While many areas of the city still battle crime, violence, poverty and oppression, SABA and his extended musical family of artists see themselves as examples of those who made it out and broke the mould.

“There wasn’t really a community in Chicago of artists for a long time so our class [of peers], I feel, made it out of nothing. We saw the importance of it and now, I think the teens now are looking up to us to see the importance of just being together and sticking together.

“There are more opportunities now in the city of Chicago for teens who want to do music or just want to pursue the arts in general,” he continues. “A lot has to do with our class and generation.”

•••

WHERE previous releases offered unfiltered insights into his life and upbringing, CARE FOR ME finds SABA at his candid best.
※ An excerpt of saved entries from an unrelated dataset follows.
(* ===== verification/Clock.v ===== *)
(** * The Lamport clock ([nextTS], [observeTS] of [internal/daemon/daemon.go])

    The clock is one atomic [uint64] shared by all goroutines.  [nextTS] is a
    single atomic add; [observeTS] is a load / compare-and-swap loop.  The
    sequential functions are what the rest of the development uses; the step
    relation below runs any number of calls with their atomic operations
    interleaved and shows that the sequential reading is justified. *)

From S2P Require Import Prelude GoBytes.

Module Clock.

Local Open Scope Z_scope.

(** ** Sequentially *)

(** The new value, which is also the result. *)
Definition nextTS (clock : Z) : Z := u64 (clock + 1).

Definition observeTS (clock remote : Z) : Z := if remote <=? clock then clock else remote.

Lemma observeTS_max clock remote : observeTS clock remote = Z.max clock remote.
Proof. unfold observeTS. case_match; lia. Qed.

(** ** Interleaved *)

(** Where a call is. *)
Inductive pc :=
  | Next                              (** [nextTS], before the add *)
  | NextDone (ts : Z)                 (** returned [ts] *)
  | Load (remote : Z)                 (** [observeTS], before the load *)
  | Swap (remote cur : Z)             (** loaded [cur], smaller than [remote] *)
  | ObserveDone (remote : Z).         (** returned *)

Record conf := Conf { clock : Z; calls : list pc }.

(** A call that takes effect, with what it returned. *)
Inductive event := ENext (ts : Z) | EObserve (remote : Z).

(** One atomic operation of some goroutine, and the call it completes. *)
Inductive step : conf → option event → conf → Prop :=
  | step_spawn_next c l : step (Conf c l) None (Conf c (l ++ [Next]))
  | step_spawn_observe c l remote :
      is_u64 remote → step (Conf c l) None (Conf c (l ++ [Load remote]))
  | step_add c l i :
      l !! i = Some Next →
      step (Conf c l) (Some (ENext (u64 (c + 1))))
        (Conf (u64 (c + 1)) (<[i := NextDone (u64 (c + 1))]> l))
  | step_load_return c l i remote :
      l !! i = Some (Load remote) → remote <= c →
      step (Conf c l) (Some (EObserve remote)) (Conf c (<[i := ObserveDone remote]> l))
  | step_load c l i remote :
      l !! i = Some (Load remote) → c < remote →
      step (Conf c l) None (Conf c (<[i := Swap remote c]> l))
  | step_swap c l i remote :
      l !! i = Some (Swap remote c) →
      step (Conf c l) (Some (EObserve remote)) (Conf remote (<[i := ObserveDone remote]> l))
  | step_swap_fail c l i remote cur :
      l !! i = Some (Swap remote cur) → cur ≠ c →
      step (Conf c l) None (Conf c (<[i := Load remote]> l)).

Inductive run : conf → list event → conf → Prop :=
  | run_nil c : run c [] c
  | run_step c1 evs c2 ev c3 :
      run c1 evs c2 → step c2 ev c3 → run c1 (evs ++ option_list ev) c3.

Definition init : conf := Conf 0 [].

(** The sequential reading of an event. *)
Definition apply_event (c : Z) (ev : event) : Z :=
  match ev with ENext _ => nextTS c | EObserve remote => observeTS c remote end.

(** The history is one of the sequential clock: each call returns what the
    sequential function returns at its place. *)
Fixpoint sequential (c : Z) (evs : list event) : Prop :=
  match evs with
  | [] => True
  | ev :: evs =>
      match ev with ENext ts => ts = nextTS c | EObserve _ => True end ∧
      sequential (apply_event c ev) evs
  end.

Definition completed (p : pc) : option event :=
  match p with
  | NextDone ts => Some (ENext ts)
  | ObserveDone remote => Some (EObserve remote)
  | _ => None
  end.

(** ** The interleaved clock is the sequential one *)

(** A pending swap is an increase. *)
Definition pc_ok (p : pc) : Prop :=
  match p with Swap remote cur => cur < remote | _ => True end.

Lemma sequential_app c evs ev :
  sequential c (evs ++ ev) ↔ sequential c evs ∧ sequential (foldl apply_event c evs) ev.
Proof. revert c. induction evs as [|e evs IH]; intros c; simpl; [tauto|]. rewrite IH. tauto. Qed.

Lemma completed_insert l i p q :
  l !! i = Some p → completed p = None →
  omap completed (<[i := q]> l) ≡ₚ omap completed l ++ option_list (completed q).
Proof.
  intros Hi Hp. rewrite <- (take_drop_middle l i p Hi) at 2.
  rewrite insert_take_drop by (by eapply lookup_lt_Some).
  rewrite !omap_app, <- app_assoc. apply Permutation_app_head.
  destruct (completed q) eqn:Hq; cbn [omap list_omap]; rewrite Hp, Hq; cbn [option_list].
  - by rewrite Permutation_app_comm.
  - by rewrite app_nil_r.
Qed.

Lemma step_sequential c ev c' :
  step c ev c' → Forall pc_ok (calls c) →
  Forall pc_ok (calls c') ∧ sequential (clock c) (option_list ev) ∧
  clock c' = foldl apply_event (clock c) (option_list ev) ∧
  omap completed (calls c') ≡ₚ omap completed (calls c) ++ option_list ev.
Proof.
  intros Hs Hok. destruct Hs as [c l|c l r Hr|c l i Hi|c l i r Hi Hle|c l i r Hi Hlt|c l i r Hi|c l i r cur Hi Hne];
    simpl in *.
  all: try (pose proof (completed_insert _ _ _ (NextDone (u64 (c + 1))) Hi eq_refl) as Hc1).
  all: try (pose proof (completed_insert _ _ _ (ObserveDone r) Hi eq_refl) as Hc2).
  - split_and!; [apply Forall_app; by repeat constructor|done..|by rewrite omap_app].
  - split_and!; [apply Forall_app; by repeat constructor|done..|by rewrite omap_app].
  - split_and!; [by apply Forall_insert|done..].
  - split_and!; [by apply Forall_insert|done|done| |done]. rewrite observeTS_max. lia.
  - split_and!; [by apply Forall_insert|done..|]. by rewrite (completed_insert _ _ _ _ Hi eq_refl).
  - pose proof (Forall_lookup_1 _ _ _ _ Hok Hi) as Hlt. simpl in Hlt.
    split_and!; [by apply Forall_insert|done|done| |done]. rewrite observeTS_max. lia.
  - split_and!; [by apply Forall_insert|done..|]. by rewrite (completed_insert _ _ _ _ Hi eq_refl).
Qed.

Lemma run_sequential c evs c' :
  run c evs c' → Forall pc_ok (calls c) →
  Forall pc_ok (calls c') ∧ sequential (clock c) evs ∧
  clock c' = foldl apply_event (clock c) evs ∧
  omap completed (calls c') ≡ₚ omap completed (calls c) ++ evs.
Proof.
  induction 1 as [c|c1 evs c2 ev c3 Hrun IH Hs]; intros Hok.
  { split_and!; [done..|by rewrite app_nil_r]. }
  destruct (IH Hok) as (Hok2 & Hseq & Hclk & Hperm).
  destruct (step_sequential _ _ _ Hs Hok2) as (Hok3 & Hseq' & Hclk' & Hperm').
  split_and!; [done| | |].
  - apply sequential_app. by rewrite <- Hclk.
  - by rewrite foldl_app, <- Hclk.
  - by rewrite Hperm', Hperm, app_assoc.
Qed.

(** ** Consequences for histories that do not wrap around *)

(** No add is made at the largest timestamp. *)
Fixpoint no_wrap (c : Z) (evs : list event) : Prop :=
  match evs with
  | [] => True
  | ev :: evs =>
      match ev with ENext _ => c < 2 ^ 64 - 1 | EObserve r => is_u64 r end ∧
      no_wrap (apply_event c ev) evs
  end.

Lemma apply_event_mono c ev :
  is_u64 c → match ev with ENext _ => c < 2 ^ 64 - 1 | EObserve r => is_u64 r end →
  is_u64 (apply_event c ev) ∧ c ≤ apply_event c ev.
Proof.
  unfold is_u64. intros Hc H. destruct ev as [ts|r]; simpl.
  - unfold nextTS, u64. rewrite Z.mod_small by lia. lia.
  - rewrite observeTS_max. lia.
Qed.

(** What a history returns lies above where it started, and each timestamp
    above everything before it. *)
Lemma issued_above c evs :
  is_u64 c → sequential c evs → no_wrap c evs →
  ∀ i ts, evs !! i = Some (ENext ts) →
    c < ts ∧ ∀ j ev, (j < i)%nat → evs !! j = Some ev →
      match ev with ENext ts' => ts' < ts | EObserve r => r < ts end.
Proof.
  revert c. induction evs as [|e evs IH]; intros c Hc Hs Hn i ts Hi; [done|].
  destruct Hs as [He Hs], Hn as [Hw Hn].
  destruct (apply_event_mono c e Hc Hw) as [Hc' Hle].
  destruct i as [|i]; simpl in Hi.
  { simplify_eq. split; [|lia]. simpl in *. unfold nextTS, u64, is_u64 in *.
    rewrite Z.mod_small by lia. lia. }
  destruct (IH _ Hc' Hs Hn i ts Hi) as [Hlt Hbefore]. split; [lia|].
  intros [|j] ev Hj Hev; simpl in Hev; [|apply (Hbefore j); [lia|done]].
  simplify_eq. destruct ev as [ts'|r]; simpl in *; [lia|].
  rewrite observeTS_max in Hlt. lia.
Qed.

(** C13. The shared clock is linearizable: every run of interleaved [nextTS] and
    [observeTS] calls, down to their atomic operations, is one of the sequential
    clock in which each completed call takes effect once and returns what the
    sequential function returns. *)
Theorem clock_linearizable evs c :
  run init evs c →
  sequential 0 evs ∧ clock c = foldl apply_event 0 evs ∧ omap completed (calls c) ≡ₚ evs.
Proof.
  intros H. destruct (run_sequential _ _ _ H) as (_ & Hs & Hc & Hp); [constructor|].
  by split_and!.
Qed.

(** As long as the counter does not wrap around, every timestamp handed out is
    larger than all timestamps handed out and all remote timestamps merged before
    it; in particular no timestamp is handed out twice. *)
Theorem timestamps_increase evs c i j ts ev :
  run init evs c → no_wrap 0 evs → (i < j)%nat →
  evs !! i = Some ev → evs !! j = Some (ENext ts) →
  match ev with ENext ts' => ts' < ts | EObserve r => r < ts end.
Proof.
  intros H Hw Hij Hi Hj. destruct (run_sequential _ _ _ H) as (_ & Hs & _); [constructor|].
  destruct (issued_above 0 evs) with (i := j) (ts := ts) as [_ Hb]; [done..|].
  by apply (Hb i ev).
Qed.

(** At the largest timestamp the next local write is stamped 0: a single
    announcement with that timestamp puts every later write of the receiver
    behind everything written before. *)
Theorem largest_timestamp_wraps c : is_u64 c → nextTS (observeTS c (2 ^ 64 - 1)) = 0.
Proof.
  unfold is_u64. intros Hc. rewrite observeTS_max, Z.max_r by lia. reflexivity.
Qed.

(** ** Witnesses *)

(** One node takes a timestamp while another call merges timestamp 5: the swap
    fails once, because the add came in between. *)
Lemma ex_run :
  run init [ENext 1; EObserve 5; ENext 6]
    (Conf 6 [ObserveDone 5; NextDone 1; NextDone 6]).
Proof.
  apply (run_step _ [ENext 1; EObserve 5] (Conf 5 [ObserveDone 5; NextDone 1; Next]) (Some (ENext 6)));
    [|exact (step_add 5 [ObserveDone 5; NextDone 1; Next] 2 eq_refl)].
  apply (run_step _ [ENext 1; EObserve 5] (Conf 5 [ObserveDone 5; NextDone 1]) None);
    [|apply (step_spawn_next 5 [ObserveDone 5; NextDone 1])].
  apply (run_step _ [ENext 1] (Conf 1 [Swap 5 1; NextDone 1]) (Some (EObserve 5)));
    [|by apply (step_swap 1 [Swap 5 1; NextDone 1] 0)].
  apply (run_step _ [ENext 1] (Conf 1 [Load 5; NextDone 1]) None);
    [|by apply (step_load 1 [Load 5; NextDone 1] 0)].
  apply (run_step _ [ENext 1] (Conf 1 [Swap 5 0; NextDone 1]) None);
    [|by apply (step_swap_fail 1 [Swap 5 0; NextDone 1] 0 5 0)].
  apply (run_step _ [] (Conf 0 [Swap 5 0; Next]) (Some (ENext 1)));
    [|exact (step_add 0 [Swap 5 0; Next] 1 eq_refl)].
  apply (run_step _ [] (Conf 0 [Load 5; Next]) None); [|by apply (step_load 0 [Load 5; Next] 0)].
  apply (run_step _ [] (Conf 0 [Load 5]) None); [|apply (step_spawn_next 0 [Load 5])].
  apply (run_step _ [] (Conf 0 []) None); [constructor|].
  apply (step_spawn_observe 0 [] 5). unfold is_u64. lia.
Qed.

Lemma clock_linearizable_witness : sequential 0 [ENext 1; EObserve 5; ENext 6].
Proof. exact (proj1 (clock_linearizable _ _ ex_run)). Defined.

Lemma timestamps_increase_witness : 5 < 6.
Proof.
  apply (timestamps_increase _ _ 1 2 6 (EObserve 5) ex_run); [|lia|reflexivity|reflexivity].
  vm_compute. repeat split; discriminate.
Defined.

Lemma largest_timestamp_wraps_witness : nextTS (observeTS 41 (2 ^ 64 - 1)) = 0.
Proof. apply largest_timestamp_wraps. unfold is_u64. lia. Defined.

End Clock.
Threaded through the album are SABA’s thoughts and memories of his cousin, fellow rapper John Walt, who was murdered in 2017. The stories are equal parts bittersweet and harrowing, delivered with nuance and reflection.

“Jesus got killed for our sins/Walter got killed for a coat,” he details on ‘BUSY/SIRENS’. “I’m tryna cope, but it’s a part of me gone/And apparently I’m alone.”

Over the course of the album we learn about the tight bond between the pair; one that extends to SABA’s other family, Chicago collective Pivot Gang.

“Back in 2011-2012, when I became close with Noname and Mick Jenkins, we had always seen ourselves as bigger than what a lot of the world had seen us."

The group – comprising SABA, his brother Joseph Chilliams, childhood friend MFn Melo and fellow rappers Dam Dam, Frsh Waters, Daoud and daedaePIVOT – has been a driving force in Chicago’s independent hip-hop community since 2012.

Pivot is more than just a name, however, it’s a safe zone for SABA. His debut Australian show in Melbourne in December 2018 was a prime example of how Pivot has grown into a more global community, with sections of the audience chanting their name. That growth puts a smile on SABA’s face.

“I want [future records] to be completely different from what I did this year and the year before.” he enthuses. “I don’t want to be an artist who creates the same thing. We’re at the point now where we kind of have a ‘sound’, but I want to keep expanding on it and keep building it. Keep it different.”

Even though CARE FOR ME details heavy loss and heartbreak, SABA considers it a strong step forward for him as an artist and a cathartic one for him personally.

If anything, creating this work has given SABA the opportunity to heal, while simultaneously opening up new facets of his creative voice.

“Each album is like a chapter of my life,” he explains. “I view projects in general as an easy way to get a lot off of your chest.”